*Description of the task*. Read through the material below and find each line that has the word "onProgress"; copy it.
Extracted material Start Marker
Lemma notified_all (lf : FontName -> option string) (total : nat)
    (fonts : list FontName) :
  (forall f, f ∈ fonts -> lf f = None) ->
  forall i,
    omap id (imap (fun index f =>
                     match lf f with
                     | None => Some (percent (i + index + 1) total)
                     | Some _ => None
                     end) fonts) =
    map (fun index => percent (index + 1) total) (seq i (length fonts)).
Proof.
  induction fonts as [|g fonts IH]; intros Hall i; [done|].
  rewrite imap_cons, omap_cons_id. rewrite (Hall g) by left.
  rewrite Nat.add_0_r. simpl length. simpl seq. simpl map. f_equal.
  assert (forall f, f ∈ fonts -> lf f = None) as Hrest.
  { intros f Hf. apply Hall. by right. }
  rewrite <- (IH Hrest (S i)).
  erewrite imap_ext; [reflexivity|].
  intros k x _. simpl. destruct (lf x); [done|]. do 2 f_equal. lia.
Qed.

End Fonts.

(** X8: [ensureFontsLoaded] asks for every font that some node has as an
    object, once each.  It returns exactly when all of them load and no
    call of the callback throws, having handed to the callback, in some
    order, [Math.round(((i + 1) / n) * 100)] for every font [i] of [n]
    (nothing without a callback or without fonts).  Otherwise it throws
    the error of a font that failed to load, or what the callback threw
    when it was called for a font that had loaded.  With a callback that
    returns it is the function that [handlePaste] runs. *)
Theorem X8_fonts_loaded_or_thrown (loadFontAsync : FontName -> option string)
    (textNodes : list TextNode) (onProgress : option Callback.Sink) :
  let fonts := uniqueFonts textNodes in
  let result := Callback.ensureFontsLoaded loadFontAsync textNodes onProgress in
  NoDup fonts /\
  (forall f, f ∈ fonts <-> exists n, n ∈ textNodes /\ nodeFontName n = Present f) /\
  match result.2 with
  | Returned _ =>
      (forall f, f ∈ fonts -> loadFontAsync f = None) /\
      (forall sink index, onProgress = Some sink -> index < length fonts ->
                          Callback.afterFont sink index = None) /\
      result.1 ≡ₚ
        match onProgress with
        | Some _ => map (fun i => percent (i + 1) (length fonts)) (seq 0 (length fonts))
        | None => []
        end
  | Threw e =>
      (exists f, f ∈ fonts /\ loadFontAsync f = Some e) \/
      (exists sink index f,
          onProgress = Some sink /\ fonts !! index = Some f /\
          loadFontAsync f = None /\ Callback.afterFont sink index = Some e)
  end /\
  forall given,
    Callback.ensureFontsLoaded loadFontAsync textNodes (Callback.returning given) =
    ensureFontsLoaded loadFontAsync textNodes given.
Proof.
  cbv zeta.
  destruct (uniqueFonts_from textNodes [] (NoDup_nil_2)) as [Hnd Hin].
  change (foldl font_step [] textNodes) with (uniqueFonts textNodes) in Hnd, Hin.
  split; [exact Hnd|]. split.
  { intros f. rewrite Hin. split; [|auto]. intros [Hf|?]; [|done].
    by apply elem_of_nil in Hf. }
  split; [|intros given; apply Callback_ensureFontsLoaded_returning].
  pose proof (Callback_ensureFontsLoaded_completion onProgress loadFontAsync textNodes)
    as Hend.
  destruct (Callback.ensureFontsLoaded loadFontAsync textNodes onProgress).2
    as [u|e] eqn:Hres; [|exact Hend].
  assert (forall f, f ∈ uniqueFonts textNodes -> loadFontAsync f = None) as Hall.
  { intros f (index & Hf)%list_elem_of_lookup_1. by destruct (Hend index f Hf). }
  split; [exact Hall|]. split.
  { intros sink index Hop Hlt.
    destruct (lookup_lt_is_Some_2 (uniqueFonts textNodes) index Hlt) as [f Hf].
    destruct (Hend index f Hf) as [_ Hsink]. by apply Hsink. }
  clear Hres Hend. unfold Callback.ensureFontsLoaded.
  destruct (length (uniqueFonts textNodes) =? 0) eqn:Hlen.
  { apply Nat.eqb_eq in Hlen. rewrite Hlen. simpl. by destruct onProgress. }
  assert (forall promises : list (option Z * option string),
            (match omap snd promises with
             | [] => (omap fst promises, Returned tt)
             | e :: _ => (omap fst promises, Threw e)
             end).1 = omap fst promises) as ->.
  { intros promises. by destruct (omap snd promises). }
  rewrite (omap_imap fst). destruct onProgress as [sink|].
  - erewrite (imap_ext _ (fun index f =>
                match loadFontAsync f with
                | None => Some (percent (0 + index + 1)
                                  (length (uniqueFonts textNodes)))
                | Some _ => None
                end)).
    + by rewrite (notified_all loadFontAsync _ _ Hall 0).
    + intros i x _. simpl. by destruct (loadFontAsync x).
  - rewrite (omap_imap_same (fun _ => None)).
    2: { intros i x. by destruct (loadFontAsync x). }
    by rewrite omap_none.
Qed.

(** ** Copy, paste and clear *)

Section Handlers.

Lemma ensureFontsLoaded_returned (lf : FontName -> option string)
    (nodes : list TextNode) (op : bool) (u : unit) :
  (ensureFontsLoaded lf nodes op).2 = Returned u ->
  forall f, f ∈ uniqueFonts nodes -> lf f = None.
Proof.
  unfold ensureFontsLoaded.
  destruct (length (uniqueFonts nodes) =? 0) eqn:Hlen.
  { apply Nat.eqb_eq, length_zero_iff_nil in Hlen. rewrite Hlen.
    intros _ f Hf. by apply elem_of_nil in Hf. }
  pose proof (first_rejection lf (uniqueFonts nodes)) as Hfirst.
  by destruct (omap lf (uniqueFonts nodes)).
Qed.

(** The steps of [handlePaste], one after the other. *)
Lemma handlePaste_steps (w : World) :
  match validateSingleFrameSelection w with
  | Threw e => handlePaste w = (w, Threw e)
  | Returned frame =>
      match currentPayload w with
      | None => handlePaste w = (w, Threw noPayloadError)
      | Some payload =>
          let indexed := indexTextNodes frame in
          let fonts := ensureFontsLoaded (loadFontAsync w) (r_nodes indexed) true in
          match fonts.2 with
          | Threw e => handlePaste w = (post (map PROGRESS fonts.1) w, Threw e)
          | Returned _ =>
              let st := resolve (items payload) (r_items indexed) (r_nodes indexed) true in
              handlePaste w =
              (post (map PROGRESS (fonts.1 ++ progress st) ++
                     [PASTE_SUCCESS (mapped st) (skipped st)
                        (length (items payload)) (details st)])
                 (setSelection [(rebuild frame (liveNodes st)).1] w),
               Returned tt)
          end
      end
  end.
Proof.
  unfold handlePaste, mapTextNodes.
  destruct (validateSingleFrameSelection w) as [frame|e]; [|done].
  destruct (currentPayload w) as [payload|]; [|done]. simpl.
  by destruct (ensureFontsLoaded _ _ _) as [notified [[]|e]].
Qed.

Lemma validate_frame (w : World) (frame : SceneNode) :
  validateSingleFrameSelection w = Returned frame <->
  selection w = [frame] /\ exists id name children, frame = Container FRAME id name children.
Proof.
  unfold validateSingleFrameSelection.
  destruct (selection w) as [|n [|n' rest]]; try (split; [done|by intros [? _]]).
  destruct n as [t|[| |] id name children|name];
    (split; [intros [= <-]|intros [[= <-] (? & ? & ? & ?)]]); try done; eauto.
Qed.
Extracted material End Marker
*Solved exercise*.
    (textNodes : list TextNode) (onProgress : option Callback.Sink) :
  let result := Callback.ensureFontsLoaded loadFontAsync textNodes onProgress in
      (forall sink index, onProgress = Some sink -> index < length fonts ->
        match onProgress with
          onProgress = Some sink /\ fonts !! index = Some f /\
  pose proof (Callback_ensureFontsLoaded_completion onProgress loadFontAsync textNodes)
  destruct (Callback.ensureFontsLoaded loadFontAsync textNodes onProgress).2
  { apply Nat.eqb_eq in Hlen. rewrite Hlen. simpl. by destruct onProgress. }
  rewrite (omap_imap fst). destruct onProgress as [sink|].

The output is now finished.